We got to my neurosurgeon's office on Monday to see my new therapist fellow. I felt like I was limping less but moving stiff, bad enough that a coworker told me I walked funny. Fortunately, I don't have any feelings so I wasn't hurt. Overall, I've been feeling much better. I've had a few slow and hard to get out of bed days but substantially better than I was a few weeks ago. That being said, I did need some hand holding and coddling to let me know everything was going to be ok.
After polite introductions and questionairre including a map your pain areas on this drawing...an amazingly awkward experience because I never know if its suppose to be a mirror image or if I'm suppose to pretend that it's me and draw it like that, so I just feel dumb, we got started. He prodded me some, asked me a bunch of questions, moved my legs around asking "does this bother you? Do you feel better sitting or standing?" and so on and so forth. All in all, its 6 of one half dozen if the other, no huge differences unless I'm dragging my sorry carass out of bed or trying to get off of the floor. In case you're wondering, hubby does look on in muted horror when I lay on the floor, he knows I struggle to get up but oh, how I love to lay on the floor! I told him about that really busy work day, the excercises I was doing, how far and fast I was walking, and my general fear that things were going to hurt if I did them. "It hurts when I do this. What is this? This is an actual question I asked my new physical therapist while I was digging a finger into my spine. His response? "it's a tender spot, quit doing that." Good advice that I really can't argue with.

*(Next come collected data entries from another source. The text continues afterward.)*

Lemma lxor_pos a b : 0 <= a -> 0 <= b -> a <> b -> 0 < Z.lxor a b.
Proof.
  intros. pose proof (proj2 (Z.lxor_nonneg a b)) as Hnn.
  assert (Z.lxor a b <> 0) by (intros ?%Z.lxor_eq; done). lia.
Qed.

Lemma lxor_byte_range a b : is_byte a -> is_byte b -> a <> b -> 0 < Z.lxor a b < 2 ^ 8.
Proof.
  unfold is_byte. intros. split; [apply lxor_pos; lia|apply lxor_range; lia].
Qed.

Section Prefix.
Context `{P : Platform}.
Variables (c xs ys : list Z) (a b : Z).
Hypotheses (Hc : bytes c) (Hxs : bytes xs) (Hys : bytes ys) (Ha : is_byte a) (Hb : is_byte b).
Hypotheses (Hab : a <> b) (Hl : length xs = length ys).

Let d := Z.lxor a b.

Lemma lxor_le_prefix :
  Z.lxor (le_val (c ++ a :: xs)) (le_val (c ++ b :: ys)) =
  2 ^ (8 * zlen c) * (d + 2 ^ 8 * Z.lxor (le_val xs) (le_val ys)).
Proof.
  pose proof (zlen_nonneg c). rewrite !le_val_app_pow, !le_val_cons_pow.
  rewrite lxor_split by (lia || by apply le_val_range_pow).
  rewrite Z.lxor_nilpotent, lxor_split by (unfold is_byte in *; lia). unfold d. lia.
Qed.
Lemma readBitsFast_val d size nb :
  d_wf d size -> 1 <= nb < 32 -> nb + d_bitsConsumed d <= regBits ->
  BIT_readBitsFast d nb = BIT_readBits d nb.
Proof.
  intros (_ & _ & _ & _ & _ & Hbc & Hc & _) Hnb Hlt. unfold BIT_readBitsFast, BIT_readBits.
  rewrite lookBitsFast_val by lia. destruct (BIT_lookBits d nb); simpl; [|done..].
  by rewrite (proj2 (Z.leb_le 1 nb)) by lia.
Qed.

Lemma MEM_readLEST_image d size p :
  d_wf d size -> d_start d <= p -> p + sizeof_size_t <= d_start d + size ->
  MEM_readLEST (d_mem d) p =
  (Ok ((d_image d size / 2 ^ (8 * (p - d_start d))) mod 2 ^ regBits) : res Z).
Proof.
  intros (Hb & Hs & Hl & Hsz & _) Hp Hp'. pose proof sizeof_size_t_cases.
  rewrite MEM_readLEST_val by (done || lia). f_equal. unfold d_image.
  set (S := sizeof_size_t) in *. set (o := p - d_start d).
  assert (slice (d_mem d) (d_start d) size =
          slice (d_mem d) (d_start d) o ++ slice (d_mem d) p S ++
          slice (d_mem d) (p + S) (size - o - S)) as ->.
  { replace size with (o + (S + (size - o - S))) at 1 by lia.
    rewrite <- !slice_app by lia. by replace (d_start d + o) with p by lia. }
  rewrite !le_val_app_pow, !zlen_slice by lia.
  pose proof (le_val_slice_range (d_mem d) (d_start d) o Hb ltac:(lia) ltac:(lia) ltac:(lia)).
  pose proof (le_val_slice_range (d_mem d) p S Hb ltac:(lia) ltac:(lia) ltac:(lia)).
  rewrite Z.div_add, Z.div_small, Z.add_0_l by (try apply Z.pow_nonzero; lia).
  replace regBits with (8 * S) by apply regBits_bytes.
  rewrite Z.mod_add, Z.mod_small by (try apply Z.pow_nonzero; lia). done.
Qed.

(** Moving the window down by whole bytes keeps what remains to be read. *)
Lemma reload_step d size q k :
  d_wf d size -> d_ptr d = Some q -> 0 <= k -> 8 * k <= d_bitsConsumed d <= regBits ->
  d_start d <= q - k -> q - k + sizeof_size_t <= d_start d + size ->
  exists c, MEM_readLEST (d_mem d) (q - k) = (Ok c : res Z) /\
    let d' := {| d_mem := d_mem d; d_bitContainer := c; d_bitsConsumed := d_bitsConsumed d - 8 * k;
                 d_ptr := Some (q - k); d_start := d_start d; d_limitPtr := d_limitPtr d |} in
    d_wf d' size /\ (forall n, d_holds d (d_image d size) n -> d_holds d' (d_image d size) n).
Proof.
  intros Hwf Hq Hk Hbc Hqk Hqs. rewrite (MEM_readLEST_image d size) by done.
  eexists; split; [reflexivity|]. pose proof Hwf as (Hb & Hs & Hl & Hsz & Hli & Hbc' & _ & _).
  assert (0 < 2 ^ regBits) by (apply pow2_pos; destruct regBits_cases; lia).
  split.
  - unfold d_wf; simpl. repeat (split; [done || lia || (apply Z.mod_pos_bound; lia)|]).
    intros _. exists (q - k). repeat split; lia.
  - intros n (_ & p & Hp & Hsp & Hn & HX). rewrite Hq in Hp. injection Hp as <-.
    unfold d_holds; simpl. split; [lia|]. exists (q - k). repeat split; lia.
Qed.

(** What a reload that did not overflow guarantees. *)
Definition reloaded d d' (size : Z) (st : BIT_DStream_status) : Prop :=
  d_bitsConsumed d' <= regBits /\
  (forall n, d_holds d (d_image d size) n -> d_holds d' (d_image d size) n) /\
  (d_bitsConsumed d' <= 7 \/ d_ptr d' = Some (d_start d)) /\
  (st = BIT_DStream_unfinished -> d_bitsConsumed d' <= 7) /\
  (st = BIT_DStream_completed <-> d_bitsConsumed d = regBits /\ d_ptr d = Some (d_start d)) /\
  (st = BIT_DStream_endOfBuffer -> d_ptr d' = Some (d_start d)).

(** The two moves of [BIT_reloadDStream]: all consumed bytes, or as many as
    the buffer has below the window. *)
Lemma reload_moved d size q k st :
  d_wf d size -> d_ptr d = Some q -> 0 <= k -> 8 * k <= d_bitsConsumed d <= regBits ->
  d_start d <= q - k -> q - k + sizeof_size_t <= d_start d + size -> q <> d_start d ->
  (st = BIT_DStream_unfinished /\ d_bitsConsumed d - 8 * k <= 7 \/
   st = BIT_DStream_endOfBuffer /\ q - k = d_start d) ->
  exists c, MEM_readLEST (d_mem d) (q - k) = (Ok c : res Z) /\
    let d' := {| d_mem := d_mem d; d_bitContainer := c; d_bitsConsumed := d_bitsConsumed d - 8 * k;
                 d_ptr := Some (q - k); d_start := d_start d; d_limitPtr := d_limitPtr d |} in
    d_wf d' size /\ d_same_src d d' /\ st <> BIT_DStream_overflow /\ reloaded d d' size st.
Proof.
  intros Hwf Hq Hk Hbc Hqk Hqs Hne Hst.
  destruct (reload_step d size q k) as (c & Hc & Hwf' & Hh); try done.
  exists c. split; [done|]. split; [done|]. split; [done|].
  split; [destruct Hst as [[-> _]|[-> _]]; done|].
  unfold reloaded; cbn [d_bitsConsumed d_ptr]. split; [lia|]. split; [done|].
  split; [destruct Hst as [[_ ?]|[_ ->]]; [by left|by right]|].
  split; [intros ->; destruct Hst as [[_ ?]|[? _]]; done|].
  split; [|intros ->; destruct Hst as [[? _]|[_ ->]]; done].
  split; [intros ->; destruct Hst as [[? _]|[? _]]; done|].
  intros [_ Hq']. rewrite Hq in Hq'. by injection Hq'.
Qed.

Lemma reload_in_register d size :
  d_wf d size -> d_bitsConsumed d <= regBits -> d_ptr d = Some (d_start d) ->
  reloaded d d size (if d_bitsConsumed d <? regBits then BIT_DStream_endOfBuffer
                     else BIT_DStream_completed).
Proof.
  intros Hwf Hbc Hp. unfold reloaded. split; [done|]. split; [done|]. split; [by right|].
  destruct (Z.ltb_spec (d_bitsConsumed d) regBits).
  - split; [done|]. split; [|done]. split; [done|]. intros [? _]. lia.
  - split; [done|]. split; [|done]. split; [|done]. intros _. split; [lia|done].
Qed.

Lemma reloadDStream_spec d size :
  d_wf d size ->
  exists st d', BIT_reloadDStream d = Ok (st, d') /\ d_wf d' size /\ d_same_src d d' /\
    (st = BIT_DStream_overflow <-> regBits < d_bitsConsumed d) /\
    (st = BIT_DStream_overflow -> d_bitsConsumed d' = d_bitsConsumed d) /\
    (st <> BIT_DStream_overflow -> reloaded d d' size st).
Proof.
  intros Hwf. pose proof Hwf as (Hb & Hs & Hl & Hsz & Hli & Hbc & Hc & Hptr).
  pose proof sizeof_size_t_cases as HS. assert (Hreg : regBits = 8 * sizeof_size_t) by (unfold regBits; lia).
  unfold BIT_reloadDStream. destruct (Z.ltb_spec regBits (d_bitsConsumed d)) as [Hov|Hnov].
  { eexists _, _. split; [reflexivity|]. split; [|unfold d_same_src; naive_solver].
    unfold d_wf; simpl. repeat (split; [done|]). lia. }
  destruct (Hptr Hnov) as (q & Hq & Hsq & Hsmall & Hbig).
  cut (exists st d', BIT_reloadDStream d = Ok (st, d') /\ d_wf d' size /\ d_same_src d d' /\
         st <> BIT_DStream_overflow /\ reloaded d d' size st).
  { unfold BIT_reloadDStream. rewrite (proj2 (Z.ltb_ge regBits _)) by done.
    intros (st & d' & -> & H1 & H2 & H3 & H4). exists st, d'. naive_solver lia. }
  unfold BIT_reloadDStream. rewrite (proj2 (Z.ltb_ge regBits _)) by done.
  unfold BIT_reloadDStream_internal, src_ptr. rewrite Hq. cbn [obind].
  rewrite (proj2 (Z.leb_le (d_start d) q)) by done. cbn [oassert obind].
  set (k := Z.shiftr (d_bitsConsumed d) 3).
  assert (k = d_bitsConsumed d / 8) as Hk by (unfold k; rewrite Z.shiftr_div_pow2 by lia; done).
  pose proof (Z.div_mod (d_bitsConsumed d) 8 ltac:(lia)).
  pose proof (Z.mod_pos_bound (d_bitsConsumed d) 8 ltac:(lia)).
  assert (0 <= k) by (rewrite Hk; apply Z.div_pos; lia).
  destruct (Z.leb_spec (d_limitPtr d) q) as [Hlim|Hlim].
  - rewrite (proj2 (Z.leb_le (d_bitsConsumed d) _)), (proj2 (Z.leb_le (d_start d) (q - k))) by lia.
    cbn [oassert obind].
    assert (Z.land (d_bitsConsumed d) 7 = d_bitsConsumed d - 8 * k) as ->.
    { rewrite (land_ones_wrap _ 3 ltac:(lia) : Z.land _ 7 = _). unfold wrap. change (2 ^ 3) with 8. lia. }
    destruct (reload_moved d size q k BIT_DStream_unfinished) as (c & -> & H');
      [done|done|lia|lia|lia|lia|lia|left; split; [done|lia]|].
    eexists _, _. split; [reflexivity|exact H'].
  - destruct (Z.eqb_spec q (d_start d)) as [->|Hne].
    + pose proof (reload_in_register d size Hwf Hnov Hq) as Hr.
      destruct (_ <? regBits); eexists _, d; (split; [reflexivity|]); done.
    + destruct (Z.ltb_spec (q - k) (d_start d)).
      * rewrite (wrap_small 32 (q - _)) by lia.
        destruct (reload_moved d size q (q - d_start d) BIT_DStream_endOfBuffer) as (c & -> & H');
          [done|done|lia|lia|lia|lia|lia|right; split; [done|lia]|].
        cbn [obind]. rewrite (wrap_small 32), (Z.mul_comm _ 8) by lia.
        eexists _, _. split; [reflexivity|exact H'].
      * destruct (reload_moved d size q k BIT_DStream_unfinished) as (c & -> & H');
      [done|done|lia|lia|lia|lia|lia|left; split; [done|lia]|].
        cbn [obind]. rewrite (wrap_small 32), (Z.mul_comm k 8) by lia.
        eexists _, _. split; [reflexivity|exact H'].
Qed.

(** A taken case of the [switch] that fills the register from a short stream. *)
Lemma init_case_take mem start size k shift acc b :
  k <= size -> aget mem (start + (k - 1)) = (Ok b : res Z) -> is_byte b -> 0 <= shift ->
  0 <= acc -> acc + b * 2 ^ shift < 2 ^ regBits ->
  init_case mem start size k shift acc = Ok (acc + b * 2 ^ shift).
Proof.
  intros Hk Hb Hbb Hsh Ha Hlt. unfold init_case, size_t. rewrite (proj2 (Z.leb_le _ _)), Hb by done.
  cbn [obind]. unfold is_byte in Hbb. rewrite Z.shiftl_mul_pow2, regBits_bytes by done.
  assert (0 < 2 ^ shift) by by apply pow2_pos.
  rewrite (wrap_small _ (b * _)) by nia. by rewrite wrap_small by nia.
Qed.

Lemma init_case_skip mem start size k shift acc :
  size < k -> init_case mem start size k shift acc = Ok acc.
Proof. intros. unfold init_case. by rewrite (proj2 (Z.leb_gt _ _)). Qed.

Lemma aget_slice_byte mem start size i :
  bytes mem -> 0 <= start -> start + size <= zlen mem -> 0 <= i < size ->
  exists b, aget mem (start + i) = (Ok b : res Z) /\ is_byte b /\
    slice mem (start + i) (size - i) = b :: slice mem (start + (i + 1)) (size - (i + 1)).
Proof.
  intros Hb Hs Hl Hi.
  destruct (lookup_lt_is_Some_2 mem (Z.to_nat (start + i))) as [b Hbk]; [unfold zlen in *; lia|].
  exists b. split; [apply aget_Ok; split; [lia|done]|]. split; [by eapply bytes_lookup|].
  rewrite (slice_cons _ _ _ b) by (lia || done). do 2 f_equal; lia.
Qed.

Definition short_register (mem : list Z) (start size : Z) : res Z :=
  let* b0 := aget mem start in
  let* acc := init_case mem start size 7 (regBits - 16) b0 in
  let* acc := init_case mem start size 6 (regBits - 24) acc in
  let* acc := init_case mem start size 5 (regBits - 32) acc in
  let* acc := init_case mem start size 4 24 acc in
  let* acc := init_case mem start size 3 16 acc in
  init_case mem start size 2 8 acc.
(* ===== verification/FseBuild.v ===== *)
(** * fse_decompress.c, fse_compress.c: building the tables

    [FSE_buildDTable_internal] and [FSE_buildCTable_wksp] turn the same
    normalized counts into a decoding and an encoding table.  Both are shown to
    compute the table of the reference definitions [dtable_ref] and
    [ctable_ref]; the encoding table inverts the decoding one. *)
From S2P Require Import Prelude Mem Errors Bits BitStream Fse FseSpread.

Section Definitions.
Context `{P : Platform}.

(** ** The decoding table *)

(** [tableDecode[i].symbol = s] *)
Definition put_symbol (tableDecode : list FSE_decode_t) (i s : Z) : res (list FSE_decode_t) :=
  let* c := aget tableDecode i in
  aset tableDecode i {| newState := newState c; symbol := s; nbBits := nbBits c |}.

(** Header, counters and low-probability symbols:
    ([tableDecode], [symbolNext], [highThreshold], [fastMode]). *)
Definition dtable_lowprob (normalizedCounter : list Z) (tableLog s : Z)
    (st : list FSE_decode_t * list Z * Z * Z) : res (list FSE_decode_t * list Z * Z * Z) :=
  let largeLimit := s16 (Z.shiftl 1 (tableLog - 1)) in
  let* n := aget normalizedCounter s in
  let '(tableDecode, symbolNext, highThreshold, fastMode) := st in
  if n =? -1 then
    let* tableDecode := put_symbol tableDecode highThreshold (u8 s) in
    let* symbolNext := aset symbolNext s 1 in
    Ok (tableDecode, symbolNext, u32 (highThreshold - 1), fastMode)
  else
    let fastMode := if largeLimit <=? n then 0 else fastMode in
    let* symbolNext := aset symbolNext s (u16 n) in
    Ok (tableDecode, symbolNext, highThreshold, fastMode).

(** One cell of the decoding table: ([tableDecode], [symbolNext]). *)
Definition dtable_cell (tableLog u : Z) (st : list FSE_decode_t * list Z)
  : res (list FSE_decode_t * list Z) :=
  let '(tableDecode, symbolNext) := st in
  let tableSize := Z.shiftl 1 tableLog in
  let* c := aget tableDecode u in
  let sym := symbol c in
  let* nextState := aget symbolNext sym in
  let* symbolNext := aset symbolNext sym (u16 (nextState + 1)) in
  let* hb := ZSTD_highbit32 nextState in
  let nb := u8 (tableLog - hb) in
  let* tableDecode := aset tableDecode u
    {| newState := u16 (u32 (u32 (Z.shiftl nextState nb) - tableSize)); symbol := sym; nbBits := nb |} in
  Ok (tableDecode, symbolNext).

So, the prognosis? Everything is healing up well. After the "insult" of two surgeries back to back, it is going to take a little longer. My fear has made me tense which cause my big motor muscles to engage too quickly so he gave me very small movement excercises to do. Slow down! Walk 1 mile an hour and if I feel ok afterward and the next day bump it up to 1.1 miles an hour and very gradually build it up. If I started to feel bad go back to where I was comfortable. This is counter to what I was doing, I was trying to walk as fast as I could for as long as I could which was causing strain on the muscle bone connection because of my stiffness and limp. This in turn was making it feel like rats were gnawing on my bones. He called it minor Tendonitis, but that doesn't describe the misery accurately. He only wants to see me 4 times, once every 2 weeks and just focus on tiny movements and relaxing into my body, trusting it won't hurt me then I can go to my old excercise list.
I like this guy, he's professional and thorough, not to mention THE therapist working with my surgeon out of my surgeon's office, so experienced with my type of surgery. He has an unplaceable yet reassuring accent so that added to his believability, like when Stanley said "Dr. Livingstone I presume" you just knew it was true. It was Dr. Livingstone and I am going to be fine.